What the task asks >>
Produce as output only the lines below starting at the line with "match fields with" and continuing through the line with "Definition slot (jb", each one exactly as written.

Extracted data >>
★ ★ ★ ★ ★

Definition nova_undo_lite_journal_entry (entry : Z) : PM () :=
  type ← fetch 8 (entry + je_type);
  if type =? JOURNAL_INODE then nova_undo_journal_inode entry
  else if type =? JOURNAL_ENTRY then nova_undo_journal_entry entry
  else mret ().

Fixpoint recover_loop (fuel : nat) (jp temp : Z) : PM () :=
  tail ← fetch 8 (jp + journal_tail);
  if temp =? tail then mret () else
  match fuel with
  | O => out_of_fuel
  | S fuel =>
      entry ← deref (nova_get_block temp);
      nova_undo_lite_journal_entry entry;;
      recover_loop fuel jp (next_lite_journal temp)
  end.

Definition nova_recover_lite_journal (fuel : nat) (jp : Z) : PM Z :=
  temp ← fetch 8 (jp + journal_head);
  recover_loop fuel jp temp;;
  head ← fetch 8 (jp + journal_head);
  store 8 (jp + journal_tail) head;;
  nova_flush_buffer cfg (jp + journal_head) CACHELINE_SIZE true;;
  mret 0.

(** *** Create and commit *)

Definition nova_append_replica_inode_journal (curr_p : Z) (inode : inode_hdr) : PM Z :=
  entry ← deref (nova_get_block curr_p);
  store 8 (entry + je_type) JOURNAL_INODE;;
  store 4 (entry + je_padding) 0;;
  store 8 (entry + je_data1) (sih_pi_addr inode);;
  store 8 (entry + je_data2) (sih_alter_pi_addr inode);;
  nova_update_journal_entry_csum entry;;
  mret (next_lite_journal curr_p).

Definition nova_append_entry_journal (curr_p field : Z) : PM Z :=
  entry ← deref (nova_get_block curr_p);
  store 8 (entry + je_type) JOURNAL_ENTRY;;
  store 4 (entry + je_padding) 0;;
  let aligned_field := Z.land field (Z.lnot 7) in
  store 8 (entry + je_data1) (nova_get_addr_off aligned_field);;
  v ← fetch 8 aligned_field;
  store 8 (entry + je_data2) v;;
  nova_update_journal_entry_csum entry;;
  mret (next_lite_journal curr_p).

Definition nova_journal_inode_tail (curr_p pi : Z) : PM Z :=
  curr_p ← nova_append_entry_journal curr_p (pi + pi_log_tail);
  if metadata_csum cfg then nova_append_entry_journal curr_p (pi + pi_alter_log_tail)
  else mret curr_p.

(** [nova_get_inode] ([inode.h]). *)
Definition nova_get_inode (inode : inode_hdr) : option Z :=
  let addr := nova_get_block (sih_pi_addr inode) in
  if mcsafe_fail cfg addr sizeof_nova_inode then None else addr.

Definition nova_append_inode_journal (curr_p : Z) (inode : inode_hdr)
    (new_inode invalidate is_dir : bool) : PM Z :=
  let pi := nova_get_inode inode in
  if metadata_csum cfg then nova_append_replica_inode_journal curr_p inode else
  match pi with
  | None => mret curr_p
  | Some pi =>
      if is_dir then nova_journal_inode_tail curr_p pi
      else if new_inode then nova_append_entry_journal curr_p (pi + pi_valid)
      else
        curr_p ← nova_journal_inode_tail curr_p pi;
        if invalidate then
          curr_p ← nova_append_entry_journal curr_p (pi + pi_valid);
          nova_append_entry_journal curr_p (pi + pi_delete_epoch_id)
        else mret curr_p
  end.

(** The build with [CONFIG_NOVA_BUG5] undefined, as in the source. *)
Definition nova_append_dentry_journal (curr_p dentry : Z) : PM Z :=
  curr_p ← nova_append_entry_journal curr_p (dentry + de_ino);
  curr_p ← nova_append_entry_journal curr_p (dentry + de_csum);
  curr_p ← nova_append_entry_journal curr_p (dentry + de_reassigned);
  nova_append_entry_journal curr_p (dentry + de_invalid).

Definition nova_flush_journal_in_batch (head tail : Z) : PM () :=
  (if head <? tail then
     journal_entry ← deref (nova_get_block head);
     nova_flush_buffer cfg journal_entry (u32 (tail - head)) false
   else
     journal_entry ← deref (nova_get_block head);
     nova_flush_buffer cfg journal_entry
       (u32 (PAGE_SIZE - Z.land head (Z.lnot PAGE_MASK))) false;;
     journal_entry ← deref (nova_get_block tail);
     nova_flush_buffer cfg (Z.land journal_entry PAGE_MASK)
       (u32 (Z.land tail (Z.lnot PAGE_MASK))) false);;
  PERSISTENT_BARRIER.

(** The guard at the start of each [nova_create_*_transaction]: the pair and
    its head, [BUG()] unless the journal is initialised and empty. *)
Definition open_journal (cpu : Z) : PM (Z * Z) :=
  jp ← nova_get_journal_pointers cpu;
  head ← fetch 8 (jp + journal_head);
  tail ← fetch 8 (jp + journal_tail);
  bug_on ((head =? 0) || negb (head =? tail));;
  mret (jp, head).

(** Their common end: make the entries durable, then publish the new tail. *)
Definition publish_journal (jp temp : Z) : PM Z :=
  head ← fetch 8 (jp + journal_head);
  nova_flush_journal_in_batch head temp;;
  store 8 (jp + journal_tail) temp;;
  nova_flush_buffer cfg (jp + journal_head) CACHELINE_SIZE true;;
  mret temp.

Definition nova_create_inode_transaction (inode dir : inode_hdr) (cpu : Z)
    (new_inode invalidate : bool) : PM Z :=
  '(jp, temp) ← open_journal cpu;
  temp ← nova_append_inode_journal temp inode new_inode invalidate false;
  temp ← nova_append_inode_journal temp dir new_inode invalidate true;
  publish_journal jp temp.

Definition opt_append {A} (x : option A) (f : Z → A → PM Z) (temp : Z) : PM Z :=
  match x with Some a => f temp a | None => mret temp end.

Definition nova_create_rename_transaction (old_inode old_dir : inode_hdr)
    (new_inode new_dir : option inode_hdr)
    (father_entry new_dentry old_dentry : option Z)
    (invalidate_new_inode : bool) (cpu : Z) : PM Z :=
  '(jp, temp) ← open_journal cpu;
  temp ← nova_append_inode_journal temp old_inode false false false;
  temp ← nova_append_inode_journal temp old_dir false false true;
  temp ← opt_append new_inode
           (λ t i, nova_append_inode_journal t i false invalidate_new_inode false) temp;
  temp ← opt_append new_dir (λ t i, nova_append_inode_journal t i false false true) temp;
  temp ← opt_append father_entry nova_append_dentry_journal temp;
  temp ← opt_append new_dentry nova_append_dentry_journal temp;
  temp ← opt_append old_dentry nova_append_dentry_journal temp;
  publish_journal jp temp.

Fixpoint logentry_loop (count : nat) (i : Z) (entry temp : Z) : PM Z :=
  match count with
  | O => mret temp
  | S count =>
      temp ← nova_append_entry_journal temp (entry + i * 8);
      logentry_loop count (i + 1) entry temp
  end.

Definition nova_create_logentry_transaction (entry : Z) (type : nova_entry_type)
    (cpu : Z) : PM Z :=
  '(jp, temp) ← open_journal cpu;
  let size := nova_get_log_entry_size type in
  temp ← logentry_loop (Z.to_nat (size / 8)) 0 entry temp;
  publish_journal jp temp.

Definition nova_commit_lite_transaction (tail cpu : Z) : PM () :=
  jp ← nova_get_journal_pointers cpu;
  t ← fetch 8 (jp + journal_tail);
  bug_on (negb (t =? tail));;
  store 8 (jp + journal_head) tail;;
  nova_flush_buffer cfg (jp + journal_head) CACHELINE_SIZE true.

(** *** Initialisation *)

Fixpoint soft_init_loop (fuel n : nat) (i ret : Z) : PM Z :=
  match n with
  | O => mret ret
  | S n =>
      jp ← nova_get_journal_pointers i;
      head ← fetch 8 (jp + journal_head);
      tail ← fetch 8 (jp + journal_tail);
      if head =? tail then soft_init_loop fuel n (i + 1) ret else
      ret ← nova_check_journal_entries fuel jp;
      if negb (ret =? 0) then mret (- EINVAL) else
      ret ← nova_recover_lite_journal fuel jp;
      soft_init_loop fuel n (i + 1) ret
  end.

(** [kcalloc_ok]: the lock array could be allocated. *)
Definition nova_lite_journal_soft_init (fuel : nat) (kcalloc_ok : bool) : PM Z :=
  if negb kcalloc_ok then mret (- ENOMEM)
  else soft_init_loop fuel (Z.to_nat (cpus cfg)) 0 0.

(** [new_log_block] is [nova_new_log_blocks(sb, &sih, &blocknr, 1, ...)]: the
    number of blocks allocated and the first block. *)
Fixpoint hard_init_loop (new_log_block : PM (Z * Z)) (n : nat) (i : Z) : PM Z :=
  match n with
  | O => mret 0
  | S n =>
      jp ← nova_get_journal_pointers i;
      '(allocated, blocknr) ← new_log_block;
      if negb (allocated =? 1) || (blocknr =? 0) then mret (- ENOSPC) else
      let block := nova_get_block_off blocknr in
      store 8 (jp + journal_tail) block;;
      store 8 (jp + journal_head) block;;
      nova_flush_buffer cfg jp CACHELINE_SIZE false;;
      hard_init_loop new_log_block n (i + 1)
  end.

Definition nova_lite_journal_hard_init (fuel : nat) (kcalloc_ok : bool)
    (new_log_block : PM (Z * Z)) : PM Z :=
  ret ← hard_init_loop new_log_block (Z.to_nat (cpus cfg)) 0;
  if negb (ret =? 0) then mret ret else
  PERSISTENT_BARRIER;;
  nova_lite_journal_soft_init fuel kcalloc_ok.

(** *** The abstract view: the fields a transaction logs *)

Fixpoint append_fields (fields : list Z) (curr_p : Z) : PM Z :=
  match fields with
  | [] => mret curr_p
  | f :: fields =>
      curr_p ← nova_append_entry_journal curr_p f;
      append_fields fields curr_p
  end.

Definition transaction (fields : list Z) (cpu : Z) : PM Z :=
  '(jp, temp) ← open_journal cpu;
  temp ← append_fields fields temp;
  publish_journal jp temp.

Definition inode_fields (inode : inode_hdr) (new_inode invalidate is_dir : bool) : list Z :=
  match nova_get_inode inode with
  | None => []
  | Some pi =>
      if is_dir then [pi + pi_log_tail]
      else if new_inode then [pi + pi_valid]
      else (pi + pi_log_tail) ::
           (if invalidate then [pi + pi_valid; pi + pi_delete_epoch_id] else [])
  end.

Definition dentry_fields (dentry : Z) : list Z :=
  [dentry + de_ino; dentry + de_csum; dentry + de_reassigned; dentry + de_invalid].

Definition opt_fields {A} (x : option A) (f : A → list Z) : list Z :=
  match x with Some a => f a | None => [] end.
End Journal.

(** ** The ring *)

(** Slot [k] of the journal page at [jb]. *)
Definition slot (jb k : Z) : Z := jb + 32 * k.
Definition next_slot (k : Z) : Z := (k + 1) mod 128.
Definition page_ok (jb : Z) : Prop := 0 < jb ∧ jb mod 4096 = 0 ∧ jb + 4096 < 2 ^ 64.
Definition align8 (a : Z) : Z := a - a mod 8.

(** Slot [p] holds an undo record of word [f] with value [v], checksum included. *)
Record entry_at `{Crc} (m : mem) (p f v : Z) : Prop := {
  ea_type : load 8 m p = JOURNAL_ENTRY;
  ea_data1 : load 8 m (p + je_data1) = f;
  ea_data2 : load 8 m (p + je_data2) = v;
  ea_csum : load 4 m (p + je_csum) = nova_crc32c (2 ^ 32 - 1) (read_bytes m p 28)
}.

★ ★ ★ ★ ★

Answer for the task >>
  match fields with
  | [] => mret curr_p
  | f :: fields =>
      curr_p ← nova_append_entry_journal curr_p f;
      append_fields fields curr_p
  end.

Definition transaction (fields : list Z) (cpu : Z) : PM Z :=
  '(jp, temp) ← open_journal cpu;
  temp ← append_fields fields temp;
  publish_journal jp temp.

Definition inode_fields (inode : inode_hdr) (new_inode invalidate is_dir : bool) : list Z :=
  match nova_get_inode inode with
  | None => []
  | Some pi =>
      if is_dir then [pi + pi_log_tail]
      else if new_inode then [pi + pi_valid]
      else (pi + pi_log_tail) ::
           (if invalidate then [pi + pi_valid; pi + pi_delete_epoch_id] else [])
  end.

Definition dentry_fields (dentry : Z) : list Z :=
  [dentry + de_ino; dentry + de_csum; dentry + de_reassigned; dentry + de_invalid].

Definition opt_fields {A} (x : option A) (f : A → list Z) : list Z :=
  match x with Some a => f a | None => [] end.
End Journal.

(** ** The ring *)

(** Slot [k] of the journal page at [jb]. *)
Definition slot (jb k : Z) : Z := jb + 32 * k.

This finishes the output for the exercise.